--- WORK ORDER ---
Keep to one stretch of the data below, the lines from the one with "length_app. simpl. lia." up to and including the one with "[_ Hnil]. discriminate.", and return that stretch exactly.

____

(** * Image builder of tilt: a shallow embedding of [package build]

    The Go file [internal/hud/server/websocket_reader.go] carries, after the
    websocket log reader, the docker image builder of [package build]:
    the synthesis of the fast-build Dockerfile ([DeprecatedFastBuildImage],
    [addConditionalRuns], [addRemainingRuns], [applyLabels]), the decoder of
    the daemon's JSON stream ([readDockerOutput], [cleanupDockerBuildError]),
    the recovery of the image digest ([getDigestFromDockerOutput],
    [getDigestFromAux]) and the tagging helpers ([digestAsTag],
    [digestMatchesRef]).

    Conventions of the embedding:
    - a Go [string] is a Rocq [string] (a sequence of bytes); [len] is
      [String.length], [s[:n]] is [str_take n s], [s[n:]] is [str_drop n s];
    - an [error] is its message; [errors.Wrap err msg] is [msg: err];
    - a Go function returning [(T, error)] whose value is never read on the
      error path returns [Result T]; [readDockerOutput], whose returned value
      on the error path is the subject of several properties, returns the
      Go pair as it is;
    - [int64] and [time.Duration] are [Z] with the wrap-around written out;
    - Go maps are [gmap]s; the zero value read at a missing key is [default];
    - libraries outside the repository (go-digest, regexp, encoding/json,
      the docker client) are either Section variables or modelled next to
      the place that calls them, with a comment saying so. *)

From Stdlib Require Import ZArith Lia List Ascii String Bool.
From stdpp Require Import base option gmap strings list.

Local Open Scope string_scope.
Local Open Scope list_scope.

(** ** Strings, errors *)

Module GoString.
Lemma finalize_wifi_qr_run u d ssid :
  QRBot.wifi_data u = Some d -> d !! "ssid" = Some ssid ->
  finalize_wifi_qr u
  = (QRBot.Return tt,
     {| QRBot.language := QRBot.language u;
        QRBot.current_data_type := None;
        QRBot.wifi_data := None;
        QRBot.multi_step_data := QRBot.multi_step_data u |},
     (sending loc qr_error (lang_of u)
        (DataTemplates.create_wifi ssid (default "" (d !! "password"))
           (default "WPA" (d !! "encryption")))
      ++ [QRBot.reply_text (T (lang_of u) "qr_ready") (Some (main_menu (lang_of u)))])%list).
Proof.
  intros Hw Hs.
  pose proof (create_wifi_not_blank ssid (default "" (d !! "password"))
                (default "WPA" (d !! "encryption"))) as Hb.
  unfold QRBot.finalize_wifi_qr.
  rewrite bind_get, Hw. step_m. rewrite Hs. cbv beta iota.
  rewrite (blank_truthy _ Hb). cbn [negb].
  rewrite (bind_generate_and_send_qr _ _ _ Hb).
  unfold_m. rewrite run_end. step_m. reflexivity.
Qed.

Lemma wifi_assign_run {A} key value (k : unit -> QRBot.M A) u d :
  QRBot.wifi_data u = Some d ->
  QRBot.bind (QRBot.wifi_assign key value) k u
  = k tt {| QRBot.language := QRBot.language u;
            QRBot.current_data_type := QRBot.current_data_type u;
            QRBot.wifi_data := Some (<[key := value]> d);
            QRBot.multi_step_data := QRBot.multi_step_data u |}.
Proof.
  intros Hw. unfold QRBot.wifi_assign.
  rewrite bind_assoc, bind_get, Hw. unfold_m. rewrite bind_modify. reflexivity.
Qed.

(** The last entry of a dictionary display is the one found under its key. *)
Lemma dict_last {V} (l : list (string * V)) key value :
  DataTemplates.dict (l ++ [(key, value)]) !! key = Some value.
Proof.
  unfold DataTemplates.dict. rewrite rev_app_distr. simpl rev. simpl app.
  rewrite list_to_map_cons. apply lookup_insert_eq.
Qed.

____

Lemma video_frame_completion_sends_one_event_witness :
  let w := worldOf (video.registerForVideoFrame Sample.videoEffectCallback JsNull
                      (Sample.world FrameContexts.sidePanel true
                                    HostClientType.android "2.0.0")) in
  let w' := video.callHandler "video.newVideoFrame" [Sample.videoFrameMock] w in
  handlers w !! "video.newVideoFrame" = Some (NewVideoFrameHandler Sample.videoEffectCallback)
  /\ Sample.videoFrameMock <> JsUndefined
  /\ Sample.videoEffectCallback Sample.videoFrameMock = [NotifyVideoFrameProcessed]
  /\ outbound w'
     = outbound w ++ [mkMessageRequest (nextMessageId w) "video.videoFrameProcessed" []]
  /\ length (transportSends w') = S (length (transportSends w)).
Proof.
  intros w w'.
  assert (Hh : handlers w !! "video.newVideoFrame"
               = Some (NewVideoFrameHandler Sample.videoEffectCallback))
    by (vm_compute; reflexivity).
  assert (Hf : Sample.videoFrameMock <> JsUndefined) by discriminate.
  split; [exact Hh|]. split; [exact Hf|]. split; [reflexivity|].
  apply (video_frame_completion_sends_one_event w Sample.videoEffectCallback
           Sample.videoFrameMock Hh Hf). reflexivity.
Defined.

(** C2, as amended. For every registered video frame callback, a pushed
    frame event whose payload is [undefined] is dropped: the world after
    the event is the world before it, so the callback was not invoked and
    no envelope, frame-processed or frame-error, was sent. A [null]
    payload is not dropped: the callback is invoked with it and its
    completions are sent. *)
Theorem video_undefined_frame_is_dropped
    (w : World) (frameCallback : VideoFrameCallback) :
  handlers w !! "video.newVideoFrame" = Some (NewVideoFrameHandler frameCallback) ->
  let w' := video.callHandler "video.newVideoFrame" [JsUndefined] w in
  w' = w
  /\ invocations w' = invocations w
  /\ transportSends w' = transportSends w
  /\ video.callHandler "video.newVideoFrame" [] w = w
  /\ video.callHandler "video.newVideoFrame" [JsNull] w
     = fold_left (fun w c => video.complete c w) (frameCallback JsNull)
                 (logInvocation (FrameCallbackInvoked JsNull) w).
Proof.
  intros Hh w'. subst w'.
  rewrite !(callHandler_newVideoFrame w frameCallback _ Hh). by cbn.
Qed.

____

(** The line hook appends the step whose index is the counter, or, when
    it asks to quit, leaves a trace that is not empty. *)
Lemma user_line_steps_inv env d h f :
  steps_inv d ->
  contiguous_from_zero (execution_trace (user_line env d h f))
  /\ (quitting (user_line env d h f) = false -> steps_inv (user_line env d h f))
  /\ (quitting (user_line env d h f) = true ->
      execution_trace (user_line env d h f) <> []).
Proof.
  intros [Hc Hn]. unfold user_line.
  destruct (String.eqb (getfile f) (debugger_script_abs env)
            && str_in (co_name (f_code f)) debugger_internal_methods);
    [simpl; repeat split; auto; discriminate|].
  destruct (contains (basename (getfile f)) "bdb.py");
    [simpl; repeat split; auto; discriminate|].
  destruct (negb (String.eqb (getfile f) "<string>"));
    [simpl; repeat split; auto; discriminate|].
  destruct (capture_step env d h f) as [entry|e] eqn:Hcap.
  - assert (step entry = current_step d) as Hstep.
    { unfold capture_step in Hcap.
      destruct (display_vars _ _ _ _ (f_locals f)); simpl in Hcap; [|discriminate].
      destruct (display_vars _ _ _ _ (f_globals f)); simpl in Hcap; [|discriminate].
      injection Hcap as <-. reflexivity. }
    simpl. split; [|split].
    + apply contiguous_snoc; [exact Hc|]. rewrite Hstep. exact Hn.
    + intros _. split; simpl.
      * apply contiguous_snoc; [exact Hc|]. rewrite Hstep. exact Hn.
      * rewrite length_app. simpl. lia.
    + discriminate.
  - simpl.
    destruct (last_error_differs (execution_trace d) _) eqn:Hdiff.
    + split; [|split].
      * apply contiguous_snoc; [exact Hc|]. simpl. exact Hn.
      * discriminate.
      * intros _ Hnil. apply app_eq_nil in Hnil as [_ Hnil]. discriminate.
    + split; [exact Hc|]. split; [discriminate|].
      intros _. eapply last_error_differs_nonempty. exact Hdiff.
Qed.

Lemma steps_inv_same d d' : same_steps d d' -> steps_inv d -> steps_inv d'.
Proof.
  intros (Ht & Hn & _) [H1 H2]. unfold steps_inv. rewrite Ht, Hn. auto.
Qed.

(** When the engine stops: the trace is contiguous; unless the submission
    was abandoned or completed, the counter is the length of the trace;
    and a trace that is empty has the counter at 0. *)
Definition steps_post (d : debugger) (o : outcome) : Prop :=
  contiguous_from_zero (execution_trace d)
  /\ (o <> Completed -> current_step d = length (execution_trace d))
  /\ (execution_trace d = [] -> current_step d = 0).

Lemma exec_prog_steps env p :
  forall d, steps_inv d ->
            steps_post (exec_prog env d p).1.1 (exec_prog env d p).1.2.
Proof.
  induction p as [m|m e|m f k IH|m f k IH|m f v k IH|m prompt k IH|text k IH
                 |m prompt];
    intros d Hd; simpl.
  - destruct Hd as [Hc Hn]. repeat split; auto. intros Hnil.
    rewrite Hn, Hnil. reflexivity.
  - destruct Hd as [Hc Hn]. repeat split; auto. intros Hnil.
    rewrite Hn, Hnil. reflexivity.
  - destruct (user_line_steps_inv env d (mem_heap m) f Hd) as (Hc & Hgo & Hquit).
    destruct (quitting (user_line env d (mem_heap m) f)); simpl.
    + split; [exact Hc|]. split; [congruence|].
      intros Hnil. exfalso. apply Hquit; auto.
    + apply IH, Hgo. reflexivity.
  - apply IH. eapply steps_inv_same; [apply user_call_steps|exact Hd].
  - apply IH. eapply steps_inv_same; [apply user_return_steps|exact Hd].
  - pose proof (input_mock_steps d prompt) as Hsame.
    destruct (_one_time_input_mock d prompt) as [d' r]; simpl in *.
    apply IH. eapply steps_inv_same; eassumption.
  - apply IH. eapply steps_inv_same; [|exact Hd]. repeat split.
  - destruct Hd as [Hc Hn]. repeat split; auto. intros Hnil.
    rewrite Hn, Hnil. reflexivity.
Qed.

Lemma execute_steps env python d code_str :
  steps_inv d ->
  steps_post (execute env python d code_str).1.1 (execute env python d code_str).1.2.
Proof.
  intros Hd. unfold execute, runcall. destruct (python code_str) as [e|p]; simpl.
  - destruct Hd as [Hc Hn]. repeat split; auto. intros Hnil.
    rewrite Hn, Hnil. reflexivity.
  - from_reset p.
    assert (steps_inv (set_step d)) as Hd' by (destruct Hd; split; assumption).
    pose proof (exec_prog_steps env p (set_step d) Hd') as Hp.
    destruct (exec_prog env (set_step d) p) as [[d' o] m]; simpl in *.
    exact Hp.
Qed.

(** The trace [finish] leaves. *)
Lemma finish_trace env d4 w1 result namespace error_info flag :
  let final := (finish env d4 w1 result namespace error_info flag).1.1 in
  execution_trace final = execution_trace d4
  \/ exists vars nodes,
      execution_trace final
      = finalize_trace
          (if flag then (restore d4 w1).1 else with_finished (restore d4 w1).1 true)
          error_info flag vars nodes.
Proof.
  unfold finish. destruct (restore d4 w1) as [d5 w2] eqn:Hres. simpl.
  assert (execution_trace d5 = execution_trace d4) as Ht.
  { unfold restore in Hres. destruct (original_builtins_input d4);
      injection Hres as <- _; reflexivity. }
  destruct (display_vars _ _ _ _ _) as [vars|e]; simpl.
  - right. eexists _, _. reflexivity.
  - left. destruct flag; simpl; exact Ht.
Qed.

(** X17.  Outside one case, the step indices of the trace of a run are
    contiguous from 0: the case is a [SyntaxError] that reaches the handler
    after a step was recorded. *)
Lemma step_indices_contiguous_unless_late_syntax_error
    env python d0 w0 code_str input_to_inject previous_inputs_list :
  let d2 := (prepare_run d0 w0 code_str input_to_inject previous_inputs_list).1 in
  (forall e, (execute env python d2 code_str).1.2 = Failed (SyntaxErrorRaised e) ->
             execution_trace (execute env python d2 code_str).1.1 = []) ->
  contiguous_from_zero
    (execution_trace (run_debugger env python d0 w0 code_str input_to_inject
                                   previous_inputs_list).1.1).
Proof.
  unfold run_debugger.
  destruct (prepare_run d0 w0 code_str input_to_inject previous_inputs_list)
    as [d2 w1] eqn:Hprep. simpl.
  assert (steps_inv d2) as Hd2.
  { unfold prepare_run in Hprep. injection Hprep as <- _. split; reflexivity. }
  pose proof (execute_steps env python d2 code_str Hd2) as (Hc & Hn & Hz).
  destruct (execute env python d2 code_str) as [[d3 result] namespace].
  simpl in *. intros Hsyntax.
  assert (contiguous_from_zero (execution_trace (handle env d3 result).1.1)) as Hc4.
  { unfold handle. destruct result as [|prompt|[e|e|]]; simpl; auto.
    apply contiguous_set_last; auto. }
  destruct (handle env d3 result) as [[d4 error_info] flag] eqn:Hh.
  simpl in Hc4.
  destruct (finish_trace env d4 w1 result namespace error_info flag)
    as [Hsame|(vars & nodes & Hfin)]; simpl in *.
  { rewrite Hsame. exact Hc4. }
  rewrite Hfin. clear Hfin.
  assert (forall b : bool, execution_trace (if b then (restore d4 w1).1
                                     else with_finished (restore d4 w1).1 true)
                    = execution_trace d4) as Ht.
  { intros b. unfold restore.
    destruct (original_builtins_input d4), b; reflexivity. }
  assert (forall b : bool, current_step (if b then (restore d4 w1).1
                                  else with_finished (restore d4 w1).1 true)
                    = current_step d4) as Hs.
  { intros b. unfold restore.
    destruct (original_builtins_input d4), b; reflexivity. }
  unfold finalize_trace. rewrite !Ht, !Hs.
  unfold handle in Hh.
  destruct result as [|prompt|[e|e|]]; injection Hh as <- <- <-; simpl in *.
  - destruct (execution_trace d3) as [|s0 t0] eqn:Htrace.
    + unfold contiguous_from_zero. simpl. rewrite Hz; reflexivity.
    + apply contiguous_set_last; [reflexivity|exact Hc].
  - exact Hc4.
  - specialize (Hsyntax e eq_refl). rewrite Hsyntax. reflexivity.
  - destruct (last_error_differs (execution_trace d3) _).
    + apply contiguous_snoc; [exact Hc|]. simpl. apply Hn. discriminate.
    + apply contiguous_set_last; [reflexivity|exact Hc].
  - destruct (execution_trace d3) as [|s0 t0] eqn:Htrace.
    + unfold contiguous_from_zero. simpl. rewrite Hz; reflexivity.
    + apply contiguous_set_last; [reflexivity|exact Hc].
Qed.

____

--- ANSWER TO THE EXERCISE ---
      * rewrite length_app. simpl. lia.
    + discriminate.
  - simpl.
    destruct (last_error_differs (execution_trace d) _) eqn:Hdiff.
    + split; [|split].
      * apply contiguous_snoc; [exact Hc|]. simpl. exact Hn.
      * discriminate.
      * intros _ Hnil. apply app_eq_nil in Hnil as [_ Hnil]. discriminate.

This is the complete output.